• [TRY IT]: Return all lines of the listing below that carry the word "comparator".

• [MATERIAL SUPPLIED]:
(** [field === value] for a [string | undefined] field. *)
Definition fieldIs (key value : string) (e : Entity.t) : bool :=
  match field key (Entity.observations e) with
  | Some v => String.eqb v value
  | None => false
  end.

(** Stable insertion sort under a comparator, standing for
    [Array.prototype.sort(cmp)]: an element goes before the first one it
    compares strictly below.  For a consistent comparator this is the
    order every stable sort gives. *)
Fixpoint insertSorted {A} (cmp : A -> A -> Z) (x : A) (l : list A) : list A :=
  match l with
  | [] => [x]
  | y :: l' => if (cmp x y <? 0)%Z then x :: l else y :: insertSorted cmp x l'
  end.

Definition sortBy {A} (cmp : A -> A -> Z) (l : list A) : list A :=
  fold_left (fun sorted x => insertSorted cmp x sorted) l [].

(* ================================================================== *)
(** * Dependency resolver *)
(* ================================================================== *)

Inductive Direction : Type := DependsOn | DependedOnBy.

(** [interface DependencyNode].  The two arrays hold references to nodes
    of the map; a node is created once per task name and never replaced,
    and the arrays are only ever read through [d.task.name], so a
    reference is represented by the name under which the node is
    stored. *)
Module DependencyNode.
Record t : Type := mk {
  task : Entity.t;
  dependsOn : list string;
  dependedOnBy : list string;
  level : Z
}.
End DependencyNode.

(** [Map<string, DependencyNode>], in insertion order. *)
Definition DependencyMap : Type := list (string * DependencyNode.t).

Fixpoint map_get {V} (m : list (string * V)) (k : string) : option V :=
  match m with
  | [] => None
  | (k', v) :: m' => if String.eqb k' k then Some v else map_get m' k
  end.

Definition map_has {V} (m : list (string * V)) (k : string) : bool :=
  match map_get m k with
  | Some _ => true
  | None => false
  end.

(** [Map.prototype.set]: a present key keeps its position. *)
Fixpoint map_set {V} (m : list (string * V)) (k : string) (v : V) : list (string * V) :=
  match m with
  | [] => [(k, v)]
  | (k', v') :: m' =>
      if String.eqb k' k then (k', v) :: m' else (k', v') :: map_set m' k v
  end.

(** Mutation of the node stored under [k], if any. *)
Fixpoint map_update {V} (m : list (string * V)) (k : string) (f : V -> V)
  : list (string * V) :=
  match m with
  | [] => []
  | (k', v') :: m' =>
      if String.eqb k' k then (k', f v') :: m' else (k', v') :: map_update m' k f
  end.

Definition pushDependsOn (n : string) (node : DependencyNode.t) : DependencyNode.t :=
  DependencyNode.mk (DependencyNode.task node)
    (DependencyNode.dependsOn node ++ [n])
    (DependencyNode.dependedOnBy node) (DependencyNode.level node).

Definition pushDependedOnBy (n : string) (node : DependencyNode.t) : DependencyNode.t :=
  DependencyNode.mk (DependencyNode.task node)
    (DependencyNode.dependsOn node)
    (DependencyNode.dependedOnBy node ++ [n]) (DependencyNode.level node).

Definition setLevel (l : Z) (node : DependencyNode.t) : DependencyNode.t :=
  DependencyNode.mk (DependencyNode.task node)
    (DependencyNode.dependsOn node) (DependencyNode.dependedOnBy node) l.

(** [node.dependsOn.some(d => d.task.name === n)] for the node stored
    under [k]. *)
Definition listsDependsOn (m : DependencyMap) (k n : string) : bool :=
  match map_get m k with
  | Some node => existsb (String.eqb n) (DependencyNode.dependsOn node)
  | None => false
  end.

Definition listsDependedOnBy (m : DependencyMap) (k n : string) : bool :=
  match map_get m k with
  | Some node => existsb (String.eqb n) (DependencyNode.dependedOnBy node)
  | None => false
  end.

(** Message of the [TypeError] raised by reading a property of
    [undefined]. *)
Definition TypeError_undefined (prop : string) : string :=
  "Cannot read properties of undefined (reading '" ++ prop ++ "')".

(** A computation that may throw and whose recursion is cut by a fuel
    counter: [None] when the counter ran out. *)
Definition R (A : Type) : Type := option (result A).

Definition bindR {A B} (c : R A) (k : A -> R B) : R B :=
  match c with
  | Some (Ok a) => k a
  | Some (Throw msg) => Some (Throw msg)
  | None => None
  end.

Notation "x <~ c ;; k" := (bindR c (fun x => k))
  (at level 61, c at next level, right associativity) : kg_scope.

(** A [for ... of] loop threading a state through a body in [R]. *)
Fixpoint foldR {A S} (body : S -> A -> R S) (xs : list A) (s : S) : R S :=
  match xs with
  | [] => Some (Ok s)
  | x :: xs' => s' <~ body s x ;; foldR body xs' s'
  end.

Section AddDependencies.

Variable graph : KnowledgeGraph.
Variable depth : Z.

(** Body of the loop over [graph.relations] in direction
    ['dependsOn'], with [rec] the recursive call. *)
Definition visitDependency
    (rec : Entity.t -> Z -> Direction -> DependencyMap -> R DependencyMap)
    (taskEntity : Entity.t) (currentLevel : Z)
    (m : DependencyMap) (relation : Relation.t) : R DependencyMap :=
  if andb (String.eqb (Relation.relationType relation) "depends_on")
          (String.eqb (Relation.from relation) (Entity.name taskEntity))
  then
    match findTyped graph (Relation.to relation) "task" with
    | Some dependencyTask =>
        if negb (listsDependsOn m (Entity.name taskEntity) (Entity.name dependencyTask))
        then
          m1 <~ rec dependencyTask (currentLevel + 1)%Z DependsOn m ;;
          match map_get m1 (Entity.name dependencyTask) with
          | None => Some (Throw (TypeError_undefined "dependedOnBy"))
          | Some _ =>
              let m2 := map_update m1 (Entity.name taskEntity)
                          (pushDependsOn (Entity.name dependencyTask)) in
              if negb (listsDependedOnBy m2 (Entity.name dependencyTask)
                         (Entity.name taskEntity))
              then Some (Ok (map_update m2 (Entity.name dependencyTask)
                               (pushDependedOnBy (Entity.name taskEntity))))
              else Some (Ok m2)
          end
        else Some (Ok m)
    | None => Some (Ok m)
    end
  else Some (Ok m).

(** Body of the loop in direction ['dependedOnBy']. *)
Definition visitDependent
    (rec : Entity.t -> Z -> Direction -> DependencyMap -> R DependencyMap)
    (taskEntity : Entity.t) (currentLevel : Z)
    (m : DependencyMap) (relation : Relation.t) : R DependencyMap :=
  if andb (String.eqb (Relation.relationType relation) "depends_on")
          (String.eqb (Relation.to relation) (Entity.name taskEntity))
  then
    match findTyped graph (Relation.from relation) "task" with
    | Some dependentTask =>
        if negb (listsDependedOnBy m (Entity.name taskEntity) (Entity.name dependentTask))
        then
          m1 <~ rec dependentTask (currentLevel + 1)%Z DependedOnBy m ;;
          match map_get m1 (Entity.name dependentTask) with
          | None => Some (Throw (TypeError_undefined "dependsOn"))
          | Some _ =>
              let m2 := map_update m1 (Entity.name taskEntity)
                          (pushDependedOnBy (Entity.name dependentTask)) in
              if negb (listsDependsOn m2 (Entity.name dependentTask)
                         (Entity.name taskEntity))
              then Some (Ok (map_update m2 (Entity.name dependentTask)
                               (pushDependsOn (Entity.name taskEntity))))
              else Some (Ok m2)
          end
        else Some (Ok m)
    | None => Some (Ok m)
    end
  else Some (Ok m).

(** Node creation and level update at the head of [addDependencies]. *)
Definition enterNode (taskEntity : Entity.t) (currentLevel : Z)
    (direction : Direction) (m : DependencyMap) : DependencyMap :=
  let m0 :=
    if negb (map_has m (Entity.name taskEntity))
    then map_set m (Entity.name taskEntity)
           (DependencyNode.mk taskEntity [] []
              (match direction with DependsOn => currentLevel | DependedOnBy => 0%Z end))
    else m in
  match direction, map_get m0 (Entity.name taskEntity) with
  | DependsOn, Some node =>
      if (currentLevel <? DependencyNode.level node)%Z
      then map_update m0 (Entity.name taskEntity) (setLevel currentLevel)
      else m0
  | _, _ => m0
  end.

(** The recursive helper [addDependencies]; [fuel] bounds the nesting
    of calls. *)
Fixpoint addDependencies (fuel : nat) (taskEntity : Entity.t) (currentLevel : Z)
    (direction : Direction) (m : DependencyMap) : R DependencyMap :=
  match fuel with
  | O => None
  | S fuel' =>
      if (currentLevel >? depth)%Z then Some (Ok m)
      else
        let m1 := enterNode taskEntity currentLevel direction m in
        match direction with
        | DependsOn =>
            foldR (visitDependency (addDependencies fuel') taskEntity currentLevel)
                  (relations graph) m1
        | DependedOnBy =>
            foldR (visitDependent (addDependencies fuel') taskEntity currentLevel)
                  (relations graph) m1
        end
  end.

(** Nesting of [addDependencies] never exceeds [depth + 2] calls. *)
Definition enoughFuel : nat := Z.to_nat depth + 2.

End AddDependencies.

(** An element of [serializableDependencies]. *)
Module Dependency.
Record t : Type := mk {
  task : Entity.t;
  level : Z;
  dependsOn : list string;
  dependedOnBy : list string;
  status : string;
  dueDate : option string;
  assignee : option string
}.
End Dependency.

(** [getTaskAssignee]: the first [assigned_to] relation of the task that
    leads to a team member. *)
Fixpoint getTaskAssigneeIn (graph : KnowledgeGraph) (taskName : string)
    (rels : list Relation.t) : option string :=
  match rels with
  | [] => None
  | relation :: rels' =>
      if andb (String.eqb (Relation.relationType relation) "assigned_to")
              (String.eqb (Relation.from relation) taskName)
      then match findTyped graph (Relation.to relation) "teamMember" with
           | Some teamMember => Some (Entity.name teamMember)
           | None => getTaskAssigneeIn graph taskName rels'
           end
      else getTaskAssigneeIn graph taskName rels'
  end.

Definition getTaskAssignee (graph : KnowledgeGraph) (taskName : string) : option string :=
  getTaskAssigneeIn graph taskName (relations graph).

Definition serialize (graph : KnowledgeGraph) (node : DependencyNode.t) : Dependency.t :=
  let task := DependencyNode.task node in
  Dependency.mk task (DependencyNode.level node)
    (DependencyNode.dependsOn node) (DependencyNode.dependedOnBy node)
    (JS.or_else (field "Status:" (Entity.observations task)) "not_started")
    (field "DueDate:" (Entity.observations task))
    (getTaskAssignee graph (Entity.name task)).

(** ** Critical path *)

(** [adjacencyList.get(k) || []]. *)
Definition adjacent {V} (adj : list (string * list V)) (k : string) : list V :=
  match map_get adj k with
  | Some l => l
  | None => []
  end.

(** The adjacency list: every task starts with no successor, then each
    task is appended to the successors of what it depends on. *)
Definition buildAdjacency (dependencies : list Dependency.t) : list (string * list string) :=
  let init :=
    fold_left (fun adj dep => map_set adj (Entity.name (Dependency.task dep)) [])
              dependencies [] in
  fold_left
    (fun adj dep =>
       fold_left
         (fun adj' dependsOn =>
            map_set adj' dependsOn
              (adjacent adj' dependsOn ++ [Entity.name (Dependency.task dep)]))
         (Dependency.dependsOn dep) adj)
    dependencies init.

(** Fold of a body that may run out of fuel. *)
Fixpoint foldO {A S} (body : S -> A -> option S) (xs : list A) (s : S) : option S :=
  match xs with
  | [] => Some s
  | x :: xs' =>
      match body s x with
      | Some s' => foldO body xs' s'
      | None => None
      end
  end.

Section FindPaths.

Variable adjacencyList : list (string * list string).
Variable endNodes : list string.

• [RESPONSE AREA]:
(** Stable insertion sort under a comparator, standing for
    compares strictly below.  For a consistent comparator this is the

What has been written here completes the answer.